Tampoco eran ajena la pesca con red, también ayudados de las estiradas sombras de la noche. Había incluso pescas comunitarias donde se utilizaban incluso caballerías para pasar el trasmallo al otro lado del río aprovechando las “tablas”. La cosecha era variada, truchas, barbos, bogas, escallos, blanqueales, alguna tenca, que era la fauna piscícola de la zona. En aquel tiempo no había intrusos como los lucios y otras quincallas que autoridades descerebradas han ido introduciendo en nuestros cursos fluviales. Deles Dios mal galardón.
También era técnica relativamente frecuente la pesca en la modalidad llamada “a robo” donde se daban duros tirones con varias escarpias bien plomadas y cañas de bambú con la punta cortada y tanza capaz de soportar enormes tensiones. La técnica consistía en ensartar el pez, que habitualmente solía ser de buen tamaño (los pequeños, difícilmente eran las víctimas).
Y por último la pesca a mano entre “ahocas” o “tueros” lo que requería no poca habilidad que se iba adquiriendo con la práctica de años. Era alucinante acariciar el cuerpo de ejemplares de mediana o gran talla, ocultos bajo tocones muertos semisumergidos, que se dejaban levitar en el agua al tocarse sus escurridizos vientres, momentos antes del lance definitivo que, infinidad de veces se traducía en fracaso. Entre las “ahocas” era como una ensoñación ver las truchas intentar ocultarse entre aquellas plantas que podían acabar siendo para ellas una trampa letal.

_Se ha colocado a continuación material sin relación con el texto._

Lemma parse_wf data msg : Forall is_byte data -> parse_iso8583 data = Ok msg ->
  wf_msg msg /\ forall id v, elements msg !! id = Some v -> decoded id v.
Proof.
  intros Hdata H. unfold parse_iso8583 in H. destruct (_ <? 10)%nat; [done|].
  apply bind_Ok_iff in H as ([code pos] & _ & H). apply bind_Ok_iff in H as (t & _ & H).
  destruct (_ <? _)%nat; [done|]. apply bind_Ok_iff in H as (pb & Hpb & H). cbv zeta in H.
  pose proof (slice_length _ _ _ _ Hpb) as Hpl. apply slice_bytes in Hpb; [|done].
  assert (Hp : is_u64 (from_be_bytes pb)) by (apply from_be_bytes_u64; [lia|done]).
  apply bind_Ok_iff in H as ([sec pos1] & Hsec & H).
  assert (Hs : bit_set (from_be_bytes pb) 63 = bool_decide (is_Some sec) /\
    forall s, sec = Some s -> is_u64 s).
  { destruct (bit_set _ _).
    - destruct (_ <? _)%nat; [done|]. apply bind_Ok_iff in Hsec as (sb & Hsb & E). simplify_eq.
      pose proof (slice_length _ _ _ _ Hsb) as Hsl. apply slice_bytes in Hsb; [|done].
      split; [by rewrite bool_decide_eq_true_2|]. intros s [= <-]. apply from_be_bytes_u64; [lia|done].
    - simplify_eq. split; [by rewrite bool_decide_eq_false_2 by by intros []|done]. }
  destruct Hs as [Hind Hsu].
  apply bind_Ok_iff in H as ([m1 pos2] & H1 & H). apply decode_bits_elements in H1 as [Hk1 Hd1].
  apply bind_Ok_iff in H as ([m2 pos3] & H2 & H). simplify_eq.
  assert (Hd0 : forall k v, m1 !! k = Some v -> decoded k v)
    by (apply Hd1; intros k v; by rewrite lookup_empty).
  assert (Hlow : forall k, is_Some (m1 !! k) <-> 2 <= k <= 64 /\ bit_set (from_be_bytes pb) (64 - k) = true).
  { intros k. rewrite Hk1, lookup_empty, elem_of_bits. split.
    - intros [[? ?]|(? & ? & ?)]; [done|]. split; [lia|done].
    - intros [? ?]. right. split_and!; (done || lia). }
  assert (Hm2 : (forall k v, m2 !! k = Some v -> decoded k v) /\
    forall k, is_Some (m2 !! k) <-> is_Some (m1 !! k) \/
      (66 <= k <= 128 /\ match sec with Some s => bit_set s (128 - k) = true | None => False end)).
  { destruct sec as [s|]; [|injection H2 as -> _; split; [exact Hd0|]; intros k; split;
      [by left|by intros [?|[_ []]]]].
    apply decode_bits_elements in H2 as [Hk2 Hd2]. split; [by apply Hd2|].
    intros k. rewrite Hk2, elem_of_bits. split.
    - intros [?|(? & ? & ?)]; [by left|right]. split; [lia|done].
    - intros [?|[? ?]]; [by left|right]. split_and!; (done || lia). }
  destruct Hm2 as [Hd2 Hk2]. split; [|done]. split; simpl; [|done|done|done| |].
  - intros id [[? _]%Hlow|[? _]]%Hk2; unfold is_element; lia.
  - intros id Hid. apply Bool.eq_true_iff_eq. rewrite bool_decide_eq_true, Hk2, Hlow.
    split; [intros ?; left; split; [lia|done]|intros [[_ ?]|[? _]]; [done|lia]].
  - intros id Hid. destruct sec as [s|].
    + apply Bool.eq_true_iff_eq. rewrite bool_decide_eq_true, Hk2, Hlow.
      split; [intros ?; right; split; [lia|done]|intros [[? _]|[_ ?]]; [lia|done]].
    + apply eq_None_not_Some. rewrite Hk2, Hlow. intros [[? _]|[_ []]]. lia.
Qed.

(** The parser is total: on any bytes it returns a message or an error,
    never a panic, and the bitmaps of a message it returns show exactly its
    elements, whose lengths are those of their fields; the maximum of a
    variable-length field is not checked, only its prefix bounds it. *)
Theorem parse_is_total data : Forall is_byte data ->
  (exists msg, parse_iso8583 data = Ok msg /\ wf_msg msg /\
     forall id v, elements msg !! id = Some v -> decoded id v) \/
  (exists e, parse_iso8583 data = Err e).
Proof.
  intros Hd. pose proof (parse_returns data) as Hr.
  destruct (parse_iso8583 data) as [msg|e| |] eqn:E; [left|right; by eexists|done..].
  exists msg. split; [done|]. by apply (parse_wf data).
Qed.

(** ** Authorization messages *)
Lemma auth_request_built pan amount currency terminal merchant :
  built_msg (create_auth_request pan amount currency terminal merchant).
Proof. unfold create_auth_request. repeat (apply built_set; [|unfold is_element; lia]). constructor. Qed.

(** The elements of a request *)
Definition request_elements (pan : list Z) (amount : Z) (currency terminal merchant : list Z) :
    gmap Z (list Z) :=
  <[49 := currency]> (<[42 := merchant]> (<[41 := terminal]> (<[22 := bytes_of "012"]>
    (<[11 := bytes_of "000001"]> (<[4 := pad0 12 (decimal amount)]>
      (<[3 := bytes_of "000000"]> (<[2 := pan]> ∅))))))).
Lemma auth_request_elements pan amount currency terminal merchant :
  elements (create_auth_request pan amount currency terminal merchant) =
  request_elements pan amount currency terminal merchant.
Proof. done. Qed.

También había técnicas muy agresivas como era utilizar explosiones de cohetes de fiesta que causaban una gran mortalidad en sifones de canales de riego cuando, incluso en ellos se juntaban “muelos” de pescado. Y más desconocidos iban siendo las agresivas atrocidades de utilizar productos tan agresivos como polvos de gas, lejía por parte de los furtivos más degenerados, o con extractos de plantas, los más moderados.
Todos estos recuerdos pronto serán historias de contar a nietos incrédulos, pero en tiempos no muy lejanos fueron reales. Tristemente, la impudicia humana visible en los ríos de León tal vez impida que nuestra red hidrográfica recupere la inmensa riqueza que un día tuvo. Contaminación y plásticos van camino de ser los únicos habitantes de nuestros cauces fluviales. ¡Pobre legado el que recibirán las futuras generaciones de ribereños!